To simplify the connection and use of transducers, we aim to create a library with the most common interfaces for sensors, and to improve and extend this library as new transducers come on the market. Moreover, our strategy is to develop the interfaces in hardware to exploit the concurrency possibilities of the processing layer of the platform, allowing the microcontroller to perform other tasks related to the control of the global system. Figure 2 shows a diagram of the implementation strategy used for the interfaces, using our platform as the base for the WSN.

Figure 2. Interfaces for transducer control adapted to WSN platform.

The interfaces are described in VHDL, which makes the solution independent of the final implementation as long as it is based on custom hardware. The library is composed of different modules that deal directly with every transducer (analog or digital) but work through a common interface. The transducer is connected to the corresponding module of the library, which is different for every interface, and finally this module is connected through the common interface to the rest of the circuit (see Figure 3). This type of architecture is based on the IEEE-1451.2 standard.⁵

Figure 3. General structure chosen for the control of a transducer.

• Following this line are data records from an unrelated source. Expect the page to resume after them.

(* ===== verification/Node.v ===== *)
(** * The node wrapper

    Models [operator/internal/wrapper/node.go].  A [skyhookNode] built from a
    name only is a [SkyhookNodeOnly]; [Convert] adds the resource and the graph
    to make a [SkyhookNode], so that the methods that follow the resource
    pointer exist exactly where it is not nil.  The cached node state is an
    option: nil is not the empty map here, because [State] reads the annotation
    again when the cache is nil.

    The JSON text of a node state and the RFC 3339 text of a time are kept
    abstract: [NodeStateJSON] and [TimeText] are the standard library's
    encoders with their round-trip laws. *)

From S2P Require Import Prelude Graph DeploymentPolicy Api NodeState Skyhook Text.

(* ------------------------------------------------------------------ *)
(** ** Encoders *)

Class NodeStateJSON := {
  json_Marshal : NodeState -> string;
  (** [json.Unmarshal] into an empty map; the text [null] makes it nil *)
  json_Unmarshal : string -> res (option NodeState);
  json_roundtrip : forall ns, json_Unmarshal (json_Marshal ns) = Ok (Some ns)
}.

Class TimeText := {
  time_Format : Z -> string;
  time_Parse : string -> res Z;
  time_roundtrip : forall t, time_Parse (time_Format t) = Ok t
}.

Lemma json_Marshal_inj `{NodeStateJSON} ns ns' : json_Marshal ns = json_Marshal ns' -> ns = ns'.
Proof. intros E. pose proof (json_roundtrip ns) as H1. rewrite E, json_roundtrip in H1. congruence. Qed.

(* ------------------------------------------------------------------ *)
(** ** The Kubernetes node *)

Record NodeCondition := {
  nc_Type : string; nc_Status : string; nc_LastHeartbeatTime : Z; nc_LastTransitionTime : Z;
  nc_Reason : string; nc_Message : string
}.

Record Node := {
  n_Name : string;
  n_UID : string;
  n_CreationTimestamp : Z;
  n_Labels : gmap string string;
  n_Annotations : gmap string string;
  n_Taints : list Taint;
  n_Unschedulable : bool;
  n_Conditions : list NodeCondition;
  n_BootID : string
}.

Record SkyhookNodeOnly := {
  sn_Node : Node;
  sn_skyhookName : string;
  sn_nodeState : option NodeState;
  sn_updated : bool
}.

Record SkyhookNode := {
  full_Only : SkyhookNodeOnly;
  full_skyhook : Skyhook;
  full_graph : dag Package
}.

(** Assignments to the fields. *)
Definition set_n_Labels (v : gmap string string) (s : Node) : Node :=
  {| n_Name := n_Name s; n_UID := n_UID s; n_CreationTimestamp := n_CreationTimestamp s;
     n_Labels := v; n_Annotations := n_Annotations s; n_Taints := n_Taints s; n_Unschedulable :=
     n_Unschedulable s; n_Conditions := n_Conditions s; n_BootID := n_BootID s |}.
Definition set_n_Annotations (v : gmap string string) (s : Node) : Node :=
  {| n_Name := n_Name s; n_UID := n_UID s; n_CreationTimestamp := n_CreationTimestamp s;
     n_Labels := n_Labels s; n_Annotations := v; n_Taints := n_Taints s; n_Unschedulable :=
     n_Unschedulable s; n_Conditions := n_Conditions s; n_BootID := n_BootID s |}.
Definition set_n_Taints (v : list Taint) (s : Node) : Node :=
  {| n_Name := n_Name s; n_UID := n_UID s; n_CreationTimestamp := n_CreationTimestamp s;
     n_Labels := n_Labels s; n_Annotations := n_Annotations s; n_Taints := v; n_Unschedulable :=
     n_Unschedulable s; n_Conditions := n_Conditions s; n_BootID := n_BootID s |}.
Definition set_n_Unschedulable (v : bool) (s : Node) : Node :=
  {| n_Name := n_Name s; n_UID := n_UID s; n_CreationTimestamp := n_CreationTimestamp s;
     n_Labels := n_Labels s; n_Annotations := n_Annotations s; n_Taints := n_Taints s;
     n_Unschedulable := v; n_Conditions := n_Conditions s; n_BootID := n_BootID s |}.
Definition set_n_Conditions (v : list NodeCondition) (s : Node) : Node :=
  {| n_Name := n_Name s; n_UID := n_UID s; n_CreationTimestamp := n_CreationTimestamp s;
     n_Labels := n_Labels s; n_Annotations := n_Annotations s; n_Taints := n_Taints s;
     n_Unschedulable := n_Unschedulable s; n_Conditions := v; n_BootID := n_BootID s |}.
Definition set_sn_Node (v : Node) (s : SkyhookNodeOnly) : SkyhookNodeOnly :=
  {| sn_Node := v; sn_skyhookName := sn_skyhookName s; sn_nodeState := sn_nodeState s;
     sn_updated := sn_updated s |}.
Definition set_sn_nodeState (v : option NodeState) (s : SkyhookNodeOnly) : SkyhookNodeOnly :=
  {| sn_Node := sn_Node s; sn_skyhookName := sn_skyhookName s; sn_nodeState := v; sn_updated :=
     sn_updated s |}.
Definition set_sn_updated (v : bool) (s : SkyhookNodeOnly) : SkyhookNodeOnly :=
  {| sn_Node := sn_Node s; sn_skyhookName := sn_skyhookName s; sn_nodeState := sn_nodeState s;
     sn_updated := v |}.
Definition set_full_Only (v : SkyhookNodeOnly) (s : SkyhookNode) : SkyhookNode :=
  {| full_Only := v; full_skyhook := full_skyhook s; full_graph := full_graph s |}.
Definition set_full_skyhook (v : Skyhook) (s : SkyhookNode) : SkyhookNode :=
  {| full_Only := full_Only s; full_skyhook := v; full_graph := full_graph s |}.

(** [node.GetNode().Name] *)
Definition f_name (f : SkyhookNode) : string := n_Name (sn_Node (full_Only f)).

Definition n_map (f : Node -> Node) (n : SkyhookNodeOnly) : SkyhookNodeOnly := set_sn_Node (f (sn_Node n)) n.
Definition mark_updated (n : SkyhookNodeOnly) : SkyhookNodeOnly := set_sn_updated true n.
Definition annotations (n : SkyhookNodeOnly) : gmap string string := n_Annotations (sn_Node n).
Definition put_annotation (k v : string) (n : SkyhookNodeOnly) : SkyhookNodeOnly :=
  n_map (fun m => set_n_Annotations (<[k := v]> (n_Annotations m)) m) n.
Definition drop_annotation (k : string) (n : SkyhookNodeOnly) : SkyhookNodeOnly :=
  n_map (fun m => set_n_Annotations (delete k (n_Annotations m)) m) n.
Definition put_label (k v : string) (n : SkyhookNodeOnly) : SkyhookNodeOnly :=
  n_map (fun m => set_n_Labels (<[k := v]> (n_Labels m)) m) n.
Definition drop_label (k : string) (n : SkyhookNodeOnly) : SkyhookNodeOnly :=
  n_map (fun m => set_n_Labels (delete k (n_Labels m)) m) n.
(* ===== verification/SkyhookV1.v ===== *)
(** * The resources of the old group

    Models the data of [operator/api/v1alpha1/skyhook_types.go] and
    [deployment_policy_types.go]: the group [skyhook.nvidia.com], which was frozen
    when it was renamed.  As in the source the names are those of the new group;
    where both are in scope the new ones are qualified with their file, as
    [Api.Package] for [nwv1.Package].  Types of Kubernetes are shared.

    The functions on these types are copies of those of the new group; only those
    that decide whether a resource is paused or disabled are modelled. *)

From S2P Require Import Prelude DeploymentPolicy Api Ownership.

(* ------------------------------------------------------------------ *)
(** ** Metadata (apimachinery) *)

(** [metav1.ObjectMeta].  Managed fields are left out. *)
Record ObjectMeta := {
  om_Name : string; om_Namespace : string; om_UID : string; om_ResourceVersion : string;
  om_Generation : Z; om_CreationTimestamp : Z; om_DeletionTimestamp : option Z;
  om_Finalizers : list string; om_Annotations : gmap string string; om_Labels : gmap string string;
  om_OwnerReferences : list OwnerReference
}.

(** An object of the API: [metav1.TypeMeta], its metadata, specification and status. *)
Record Object {Sp St : Type} := {
  o_APIVersion : string; o_Kind : string; o_Meta : ObjectMeta; o_Spec : Sp; o_Status : St
}.
Arguments Object : clear implicits.

(* ------------------------------------------------------------------ *)
(** ** Enumerations *)

Inductive Stage :=
| StageUninstall | StageUninstallInterrupt | StageUpgrade | StageApply
| StageInterrupt | StagePostInterrupt | StageConfig
| StageOther (s : string).

#[export] Instance Stage_eq_dec : EqDecision Stage.
Proof. solve_decision. Defined.

Definition stage_string (s : Stage) : string :=
  match s with
  | StageUninstall => "uninstall"
  | StageUninstallInterrupt => "uninstall-interrupt"
  | StageUpgrade => "upgrade"
  | StageApply => "apply"
  | StageInterrupt => "interrupt"
  | StagePostInterrupt => "post-interrupt"
  | StageConfig => "config"
  | StageOther s => s
  end.

Inductive State :=
| StateComplete | StateInProgress | StateSkipped | StateErroring | StateUnknown
| StateOther (s : string).

#[export] Instance State_eq_dec : EqDecision State.
Proof. solve_decision. Defined.

Definition state_string (s : State) : string :=
  match s with
  | StateComplete => "complete"
  | StateInProgress => "in_progress"
  | StateSkipped => "skipped"
  | StateErroring => "erroring"
  | StateUnknown => "unknown"
  | StateOther s => s
  end.

Inductive Status :=
| StatusComplete | StatusBlocked | StatusWaiting | StatusDisabled | StatusPaused
| StatusInProgress | StatusErroring | StatusUnknown
| StatusOther (s : string).

#[export] Instance Status_eq_dec : EqDecision Status.
Proof. solve_decision. Defined.

Definition status_string (s : Status) : string :=
  match s with
  | StatusComplete => "complete"
  | StatusBlocked => "blocked"
  | StatusWaiting => "waiting"
  | StatusDisabled => "disabled"
  | StatusPaused => "paused"
  | StatusInProgress => "in_progress"
  | StatusErroring => "erroring"
  | StatusUnknown => "unknown"
  | StatusOther s => s
  end.

Inductive InterruptType :=
| REBOOT | SERVICE | NOOP | RESTART_ALL_SERVICES
| InterruptOther (s : string).

#[export] Instance InterruptType_eq_dec : EqDecision InterruptType.
Proof. solve_decision. Defined.

Definition interrupt_string (t : InterruptType) : string :=
  match t with
  | REBOOT => "reboot"
  | SERVICE => "service"
  | NOOP => "noop"
  | RESTART_ALL_SERVICES => "restartAllServices"
  | InterruptOther s => s
  end.

Inductive SequencingMode := SequencingNode | SequencingAll | SequencingOther (s : string).

#[export] Instance SequencingMode_eq_dec : EqDecision SequencingMode.
Proof. solve_decision. Defined.

(* ------------------------------------------------------------------ *)
(** ** Packages *)

Record PackageRef := { ref_Name : string; ref_Version : string }.

Record ResourceRequirements := {
  CPURequest : Quantity; CPULimit : Quantity; MemoryRequest : Quantity; MemoryLimit : Quantity
}.

Record Uninstall := { un_Enabled : bool; un_Apply : bool }.

Record Interrupt := { int_Type : InterruptType; int_Services : list string }.

Record Package := {
  pkg_Ref : PackageRef;
  pkg_Image : string;
  pkg_ContainerSHA : string;
  pkg_AgentImageOverride : string;
  pkg_Interrupt : option Interrupt;
  pkg_DependsOn : gmap string string;
  pkg_ConfigInterrupts : gmap string Interrupt;
  pkg_ConfigMap : gmap string string;
  pkg_Env : list EnvVar;
  pkg_Resources : option ResourceRequirements;
  pkg_GracefulShutdown : option Z;
  pkg_Uninstall : option Uninstall
}.

Notation Packages := (gmap string Package).

Record InterruptionBudget := { ib_Percent : option Z; ib_Count : option Z }.

Record DrainConfig := {
  dc_DisableEviction : option bool; dc_DeleteEmptyDirData : option bool; dc_Force : option bool;
  dc_IgnoreDaemonSets : option bool; dc_Timeout : option Z; dc_GracePeriod : option Z
}.

(* ------------------------------------------------------------------ *)
(** ** Deployment policies *)

Record FixedStrategy := {
  fs_InitialBatch : option Z;
  fs_BatchThreshold : option Z;
  fs_FailureThreshold : option Z;
  fs_SafetyLimit : option Z
}.

Record LinearStrategy := {
  ls_InitialBatch : option Z;
  ls_Delta : option Z;
  ls_BatchThreshold : option Z;
  ls_FailureThreshold : option Z;
  ls_SafetyLimit : option Z
}.

Record ExponentialStrategy := {
  es_InitialBatch : option Z;
  es_GrowthFactor : option Z;
  es_BatchThreshold : option Z;
  es_FailureThreshold : option Z;
  es_SafetyLimit : option Z
}.

Record DeploymentStrategy := {
  Fixed : option FixedStrategy;
  Linear : option LinearStrategy;
  Exponential : option ExponentialStrategy
}.

Record DeploymentBudget := { Percent : option Z; Count : option Z }.

Record PolicyDefault := { pd_Budget : DeploymentBudget; pd_Strategy : option DeploymentStrategy }.

Record Compartment := {
  c_Name : string;
  c_Selector : LabelSelector;
  c_Budget : DeploymentBudget;
  c_Strategy : option DeploymentStrategy
}.

Record DeploymentPolicySpec := {
  dps_Default : PolicyDefault;
  dps_Compartments : list Compartment;
  dps_ResetBatchStateOnCompletion : option bool
}.

Record BatchProcessingState := {
  CurrentBatch : Z;
  ConsecutiveFailures : Z;
  CompletedNodes : Z;
  FailedNodes : Z;
  ShouldStop : bool;
  LastBatchSize : Z;
  LastBatchFailed : bool
}.

(* ------------------------------------------------------------------ *)
(** ** The resource: specification and status *)

Record PackageStatus := {
  ps_Name : string; ps_Version : string; ps_Image : string; ps_ContainerSHA : string;
  ps_Stage : Stage; ps_State : State; ps_Restarts : Z
}.

Notation NodeState := (gmap string PackageStatus).

Record CompartmentStatus := {
  cs_Matched : Z; cs_Ceiling : Z; cs_InProgress : Z; cs_Completed : Z; cs_ProgressPercent : Z;
  cs_BatchState : option BatchProcessingState
}.

Record SkyhookSpec := {
  Serial : bool;
  PodNonInterruptLabels : LabelSelector;
  NodeSelector : LabelSelector;
  sp_DeploymentPolicy : string;
  DeploymentPolicyOptions : option (option bool);
  sp_InterruptionBudget : InterruptionBudget;
  sp_DrainConfig : option DrainConfig;
  sp_Packages : Packages;
  AdditionalTolerations : list Toleration;
  RuntimeRequired : bool;
  AutoTaintNewNodes : bool;
  Priority : Z;
  Sequencing : SequencingMode
}.

Record SkyhookStatus := {
  ObservedGeneration : Z;
  st_NodeState : option (gmap string (option NodeState));
  NodeStatus : gmap string Status;
  st_Status : Status;
  Conditions : list Condition;
  NodeBootIds : gmap string string;
  NodePriority : gmap string Z;
  NodeOrderOffset : Z;
  ConfigUpdates : gmap string (list string);
  CompartmentStatuses : gmap string CompartmentStatus;
  NodesInProgress : Z;
  CompleteNodes : string;
  PackageList : string
}.

Definition Skyhook : Type := Object SkyhookSpec SkyhookStatus.
Definition DeploymentPolicy : Type := Object DeploymentPolicySpec unit.

Definition METADATA_PREFIX : string := "skyhook.nvidia.com".

Definition annotation_is_true (s : Skyhook) (key : string) : bool :=
  match om_Annotations (o_Meta s) !! key with Some val => bool_decide (val = "true") | None => false end.

Definition IsPaused (s : Skyhook) : bool := annotation_is_true s (METADATA_PREFIX +:+ "/pause").
Definition IsDisabled (s : Skyhook) : bool := annotation_is_true s (METADATA_PREFIX +:+ "/disable").

Definition IsPerNodeSequencing (spec : SkyhookSpec) : bool :=
  negb (bool_decide (Sequencing spec = SequencingAll)).
(* ===== verification/Conversion.v ===== *)
(** * Conversion from the old group to the new one

    Models [operator/api/v1alpha1/nodewright_conversion.go], field by field.  As
    in the source the names of the old group are used plainly and those of the
    new one are qualified with their file.  A converter that writes into [out]
    takes the [out] it is given, since it leaves the fields that only the new
    group has as they are. *)

From S2P Require Import Prelude Graph DeploymentPolicy Api NodeState Skyhook Text Node Migration Ownership SkyhookV1.

(** [nwv1.DeploymentPolicySpec]; [DeploymentPolicy] keeps the name with it. *)
Record NewDeploymentPolicySpec := {
  ndps_Default : DeploymentPolicy.PolicyDefault;
  ndps_Compartments : list DeploymentPolicy.Compartment;
  ndps_ResetBatchStateOnCompletion : option bool
}.

Definition NewNodeWright : Type := Object NodeWrightSpec NodeWrightStatus.
Definition NewDeploymentPolicy : Type := Object NewDeploymentPolicySpec unit.

(* ------------------------------------------------------------------ *)
(** ** Metadata *)

Section Metadata.
Context `{MR : MapRange}.

Definition keep_key (oldPrefix : string) (out : gmap string string) (kv : string * string) : gmap string string :=
  if has_prefix kv.1 oldPrefix then out else <[kv.1 := kv.2]> out.

Definition rewrite_key (oldPrefix newPrefix : string) (out : gmap string string) (kv : string * string) : gmap string string :=
  match CutPrefix kv.1 oldPrefix with
  | None => out
  | Some suffix =>
      let newKey := newPrefix +:+ suffix in
      match out !! newKey with Some _ => out | None => <[newKey := kv.2]> out end
  end.

(** The two loops range over the map on their own. *)
Definition rekeyPrefix (m : gmap string string) : gmap string string :=
  let oldPrefix := METADATA_PREFIX +:+ "/" in
  let newPrefix := Api.METADATA_PREFIX +:+ "/" in
  foldl (rewrite_key oldPrefix newPrefix) (foldl (keep_key oldPrefix) ∅ (range m)) (range m).
(* ------------------------------------------------------------------ *)
(** ** A re-sync undoes a resume *)

Definition meta_of (name : string) (generation : Z) (annotations : gmap string string) : ObjectMeta :=
  {| om_Name := name; om_Namespace := ""; om_UID := "u1"; om_ResourceVersion := "7"; om_Generation := generation;
     om_CreationTimestamp := 0; om_DeletionTimestamp := None; om_Finalizers := []; om_Annotations := annotations;
     om_Labels := ∅; om_OwnerReferences := [] |}.

(** The target of a paused object, resumed by removing its annotation and
    migrated by the new operator, meets the old object's next generation: it is
    paused again and bears the version of the old operator. *)
Example resync_undoes_resume :
  let target := zero_object (St := NodeWrightStatus) zero_NodeWrightSpec zero_NodeWrightStatus in
  let existing := set_o_Meta (meta_of "tuning" 3 (<[MirroredFromAnnotation := "tuning"]> (<[MirroredGenerationAnnotation := "1"]>
                    {[ "nodewright.nvidia.com/version" := "v0.19.0" ]}))) target in
  let legacy_annotations := <["skyhook.nvidia.com/pause" := "true"]> {["skyhook.nvidia.com/version" := "v0.16.0"]} in
  let desired := set_o_Meta (prepareObjectMeta (meta_of "tuning" 2 legacy_annotations)) target in
  let o := syncMirrorOntoExisting existing desired "tuning" 2 in
  Api.IsPaused (nodewright_of existing) = false /\ Api.IsPaused (nodewright_of o) = true /\
  om_Annotations (o_Meta o) !! "nodewright.nvidia.com/version" = Some "v0.16.0".
Proof. by vm_compute. Qed.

In particular, the different modules developed in the proposed library are used for pulse-width modulation, frequency/period modulation, I2C, Sensirion interface (similar to I2C), interface for analog transducers (module to interact with analog-to-digital and digital-to-analog converters), and 1-Wire¯. Detailed information about the interfaces is available in our paper.⁶

This library is used on the modular platform for WSNs, and makes the sensor almost transparent for the user, who always sees the same signals independently of the sensor being used. Exhaustive simulations have been carried out and experimental tests have also been conducted for every module in the library. The transducer interface modules, integrated into our platform, are currently being used for several applications under development in areas including the structural control of walls, the mining industry, and fruit transportation control. In addition, an entertainment application—which includes a handheld device that can be manipulated to produce musical effects—is under development. This is demonstrated in our video clip⁷. (Make sure to switch your loudspeakers on!)